*** Opening of DATA SECTION ***

(** An apply ends either [Synced] at the frame's id, or [Gapped] with an error
    that carries the recovery action. *)
Definition outcome_ok (uid : N) s (r : SourcedOrderbook * Result BookOutput ResyncNeeded)
    : Prop :=
  same_config s r.1 /\
  match r.2 with
  | Ok _ => state r.1 = BookSynced /\ last r.1 = Some uid /\ book_bounded (book r.1)
  | Err e => state r.1 = BookGapped /\ action e = recovery s
  end.

Lemma same_config_process d s :
  same_config s (with_book (process d (book s)).1 s).
Proof.
  destruct (process_pair_depth d (book s)) as [Hp Hm]. by split_and!.
Qed.

Lemma process_or_gap_outcome uid d s k :
  (forall s', same_config s s' -> book_bounded (book s') -> outcome_ok uid s' (k s')) ->
  outcome_ok uid s (process_or_gap d s k).
Proof.
  intros Hk. unfold process_or_gap. pose proof (same_config_process d s) as Hc.
  destruct (process d (book s)) as [b [u|e]] eqn:Hp; simpl in Hc.
  - apply process_ok_bounded in Hp. destruct (Hk _ Hc Hp) as [Hc' Hr].
    split; [by etrans|]. destruct (k _) as [s' [o|e]]; simpl in *; [done|].
    by destruct Hr as [? ->].
  - by split.
Qed.

Lemma accept_outcome uid out s :
  book_bounded (book s) -> outcome_ok uid s (accept uid out s).
Proof. intros Hb. by split_and!. Qed.

Lemma apply_model_outcome d s : outcome_ok (update_id d) s (apply_model d s).
Proof.
  unfold apply_model. destruct (model s) as [|p src|fmt|src].
  - apply process_or_gap_outcome. intros. by apply accept_outcome.
  - unfold apply_seq_delta. destruct (is_snapshot d).
    { apply process_or_gap_outcome. intros. by apply accept_outcome. }
    destruct (last s) as [l|]; [|by split].
    destruct (continuous p l d); [|by split].
    apply process_or_gap_outcome. intros. by apply accept_outcome.
  - apply process_or_gap_outcome. intros s' _ Hb. simpl.
    destruct (checksum d) as [c|].
    + destruct (book_checksum fmt _ =? c)%Z; by split_and!.
    + destruct (is_snapshot d); by split_and!.
  - unfold apply_l3. set (s0 := if is_snapshot d then _ else _).
    assert (same_config s s0) as Hc0 by (unfold s0; by destruct (is_snapshot d)).
    destruct (fold_left _ _ _) as [[os ls] touched].
    assert (same_config s (with_l3 os ls s0)) as Hc by (etrans; [exact Hc0|by split_and!]).
    destruct (L3_MAX_ORDERS <? _)%N; [split; simpl; [exact Hc|]; split; [done|apply Hc]|].
    assert (outcome_ok (update_id d) (with_l3 os ls s0)
              (process_or_gap (l3_level_delta d ls touched) (with_l3 os ls s0)
                 (accept (update_id d) (out_of (is_snapshot d))))) as [Hc' Hr].
    { apply process_or_gap_outcome. intros. by apply accept_outcome. }
    split; [by etrans|]. destruct (process_or_gap _ _ _) as [s' [o|e]]; simpl in *; [done|].
    destruct Hr as [? ->]. split; [done|]. apply Hc.
Qed.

*** Close of DATA SECTION ***

#### PROBLEM TO WORK ON
Give back, word for word, only the lines above from the line holding "(accept (update_id d)" to the line holding "split; [by etrans|]. destruct (process_or_gap", both included.

#### ANSWER
                 (accept (update_id d) (out_of (is_snapshot d))))) as [Hc' Hr].
    { apply process_or_gap_outcome. intros. by apply accept_outcome. }
    split; [by etrans|]. destruct (process_or_gap _ _ _) as [s' [o|e]]; simpl in *; [done|].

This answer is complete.